Venu Gets a Penalty Flag, Disney and Direct TV Spar, and Google Faces Off Against The Government (Again)
The Most Important Story of the Week for 13-Sep-2024
(Welcome to the “Most Important Story of the Week”, my bi-weekly strategy column analyzing the most important (but often not buzziest) news story of the last two weeks. I’m the Entertainment Strategy Guy, a former streaming executive who now analyzes business strategy in the entertainment industry. Please subscribe.)
It’s been a minute since I’ve published a proper “Most Important Story of the (Every Two) Week(s)” column. I hit what I thought were big strategic topics (the NBA’s media rights deal and antitrust) in August, but I didn’t write a big round-up of news stories.
It was good timing, though, since August was kinda quiet for news, wasn’t it? I re-scanned a lot of newsletters for headlines; the second half of August into September was light on juicy news. There were some stories (for instance, sports streamer Venu got blocked by a judge and Disney/DirecTV are feuding), but not huge, earth-shattering events.

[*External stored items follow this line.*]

(** ** Decorator extractor *)

(** C9. When the source of the callable cannot be retrieved the extractor
    raises [OSError].  Otherwise, with [before] the text of the source
    that precedes the first occurrence of the keyword followed by a
    space, it returns the lines of [before] that begin with the marker
    once stripped of white space, each stripped, in the order of the
    source; each returned line is non-empty and has no white space at
    its ends. *)
Theorem get_decorator_lines_spec :
  (forall fn, fn_source fn = None -> get_decorator_lines fn = Raise OSError)
  /\ (forall fn source before after,
        fn_source fn = Some source ->
        source = before ++ "def " ++ after ->
        (forall j, j < length before ->
                   Str.startswith (drop j source) "def " = false) ->
        get_decorator_lines fn = Ok (marked_lines before)
        /\ Forall (fun line => line <> []
                               /\ Str.startswith line "@" = true
                               /\ Str.strip line = line
                               /\ exists l, l ∈ Str.splitlines before
                                            /\ line = Str.strip l)
             (marked_lines before)).
Proof.
  split.
  - intros fn Hsrc. unfold get_decorator_lines, getsource. by rewrite Hsrc.
  - intros fn source before after Hsrc -> Hfirst. split.
    + unfold get_decorator_lines, getsource. rewrite Hsrc.
      unfold Str.find. rewrite find_from_first by done.
      rewrite Z.add_0_l, slice_to_length, filter_strip.
      fold (marked_lines (Str.strip before)). by rewrite marked_lines_strip.
    + apply Forall_forall. intros line Hin. unfold marked_lines in Hin.
      apply list_elem_of_In, filter_In in Hin as [Hin Hat].
      apply in_map_iff in Hin as (l & <- & Hl).
      split; [by destruct (Str.strip l)|]. split; [done|].
      split; [apply strip_strip|].
      exists l. split; [by apply list_elem_of_In|done].
Qed.

Lemma get_decorator_lines_spec_witness :
  get_decorator_lines noroute_synth = Raise OSError
  /\ get_decorator_lines listed
     = Ok (marked_lines
             ("@router2.get(" ++ quoted "/listed" ++ ")" ++ [lf] ++ "async "))
  /\ marked_lines
       ("@router2.get(" ++ quoted "/listed" ++ ")" ++ [lf] ++ "async ")
     = ["@router2.get(" ++ quoted "/listed" ++ ")"].
Proof.
  destruct get_decorator_lines_spec as [Hnone Hsome].
  destruct (Hsome listed
              ("@router2.get(" ++ quoted "/listed" ++ ")" ++ [lf]
               ++ "async def listed():" ++ [lf] ++ "    return 3" ++ [lf])
              ("@router2.get(" ++ quoted "/listed" ++ ")" ++ [lf] ++ "async ")
              ("listed():" ++ [lf] ++ "    return 3" ++ [lf]))
    as [Hlines _].
  - reflexivity.
  - reflexivity.
  - intros j Hj. cbn in Hj.
    do 30 (destruct j as [|j]; [reflexivity|]). lia.
  - split; [by apply Hnone|]. split; [exact Hlines|by vm_compute].
Defined.

(** * Further properties of the registrar *)

Lemma register_ok_passes raises m methods args kwargs σ σ'
    router_name router routers :
  find_routers_in_module m = (router_name, router) :: routers ->
  register_functions_as_routes raises m methods args kwargs σ = (Ok tt, σ') ->
  Forall (passes raises m router_name methods args kwargs) (getmembers m).
Proof.
  intros Hfind Hrun.
  destruct (register_functions_as_routes_run raises m methods args kwargs σ
              _ _ _ Hfind) as (pre & post & σ1 & Hmem & Hpre & _ & _ & Hpost).
  destruct post as [|x post].
  - by rewrite Hmem, app_nil_r.
  - destruct Hpost as (e & _ & Hraise). congruence.
Qed.

(** X1. Whatever the outcome of a call, the store changes only at the
    first router of the module, and there only by routes added after the
    ones it had; without a router the store does not change at all. *)
Theorem register_only_appends raises m methods args kwargs σ :
  match find_routers_in_module m with
  | [] => (register_functions_as_routes raises m methods args kwargs σ).2 = σ
  | (_, router) :: _ =>
      (exists new,
          (register_functions_as_routes raises m methods args kwargs σ).2
            !!! router = σ !!! router ++ new)
      /\ forall r,
          r <> router ->
          (register_functions_as_routes raises m methods args kwargs σ).2 !! r
          = σ !! r
  end.
Proof.
  destruct (find_routers_in_module m) as [|[router_name router] routers]
    eqn:Hfind.
  - unfold register_functions_as_routes. by rewrite Hfind.
  - destruct (register_functions_as_routes_run raises m methods args kwargs σ
                _ _ _ Hfind) as (pre & post & σ' & _ & _ & Hr & Ho & Hpost).
    assert (Hsnd :
      (register_functions_as_routes raises m methods args kwargs σ).2 = σ').
    { destruct post as [|x post]; [by rewrite Hpost|].
      by destruct Hpost as (e & _ & ->). }
    rewrite Hsnd. split; [by eexists|done].
Qed.

Lemma tuple_unmatched line first second :
  parse_decorator_line line = Tuple first second ->
  stops Re.isword (Str.lstrip_chars line "@").
Proof.
  intros Hparse.
  destruct (Str.lstrip_chars line "@") as [|c rest] eqn:Hdeco; [done|].
  simpl. destruct (Re.isword c) eqn:Hc; [|done].
  destruct (matched_line_namespace line) as (name & args & Hns).
  - rewrite Hdeco. simpl. by rewrite Hc.
  - congruence.
Qed.

Lemma any_name_startswith_raise decorators router_name e :
  any_name_startswith decorators router_name = Raise e ->
  e = AttributeError
  /\ exists first second, Tuple first second ∈ decorators.
Proof.
  induction decorators as [|d ds IH]; [done|]. simpl.
  destruct d as [name args|first second]; simpl.
  - destruct (Str.startswith name router_name); [done|].
    intros H. destruct (IH H) as (-> & f & s & Hin).
    split; [done|]. exists f, s. by right.
  - intros [= <-]. split; [done|]. exists first, second. by left.
Qed.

And in fact, I keep finding myself drawn to the stories that often aren’t the biggest news stories, the sorts of stories most readers either scroll past or skip. Thus I’m torn: writing about those stories doesn’t make too much business sense, since the desire of the audience clearly matters! On the other hand, sometimes you can build a niche looking at stories others missed.
So let’s do both. To catch up on a lot of news, we’ll look at the big stories of the last few weeks, including Venu getting halted, the Paramount sale, the NBA and WBD going to court, Google’s antitrust trial, and pair them with a related story you may have missed. Sound good?
Great, let’s dive right in.
Most Important Story of the Week - Sports Streamer Venu Goes to the Penalty Box
The best way to understand Venu—Disney, Warner Bros. Discovery (WBD), and Fox’s sports streamer that is now in legal limbo —is value creation. Remember, this chart:
If you ask customers, they want one thing pretty clearly: all their sports in one place. Their “willingness to pay” for that is obviously high. If you think that many cable subscribers fall into the “avid sports fan bucket”, you can see how high that is.
The streaming alternative just hammers this home for sports fans. Every Thursday, the Prime Video-streamed Thursday Night Football irritates plenty of football fans. If the game ends up sucking, they have to log in to different streamers—or back to cable—to skip around between sports…and that sucks. The old cable bundle was great on a Saturday or Sunday morning, because you could easily skip between games. If a Thursday Night Football game sucks, you can’t just easily leave the app (on most TVs/operating systems) to check out something else, then switch back. It’s a hassle…and hassles mean lower willingness to pay.
Indeed, you could expand this to all TV content. For all their gripes about the price of the cable bundle, customers didn’t realize how great it was to have all their shows in one place. Indeed, the DVR made this on-demand, with live channels if you want them.
So customers place a lot of value on ease of use.
The problem? That ease of use almost always comes with market dominance.
The old cable bundle had a series of local monopolies (cable companies, and some satellite providers) that controlled the whole bundle. The new bundlers (Roku, Amazon, Apple, Google and maybe LG & Samsung) want to play the same role. (And charge all streamers a 30% cut just to participate.) Venu tried to coordinate among the major sports players (together ESPN and Fox control most valuable college sports, and lots of NFL; if they bring in Paramount they’d be unstoppable). The problem is that much power concentrated in one entity will inevitably lead to value capture by the bundle, not value creation for the customers.
Ultimately, I side with the judge who blocked the Venu merger. More competition is better for society and the entertainment industry. (Reminder: a lot of people in Hollywood disagree with me on this!) But I at least see the upside for customers in “one stop” viewing.
The key question—and I need to think more on this—is how to offer, preserve, and maintain that value (easily switching between games, shows, channels, and streamers) while also preserving competition.
The Story You May Have Missed - Lots of Sports Leagues Want Bundles
By the way, I can’t help but notice that a lot of sports apps have mimicked the Venu model. All the New York teams are working together on an app called Gotham Sports, where all their sports stream together. There’s also an app called Victory+ that may do the same thing for local sports NBA and NHL teams. Amazon keeps eyeing local rights too. Google bought Sunday Ticket for this very reason.
As Yoda would say, “Desire to bundle in sports, strong it is.”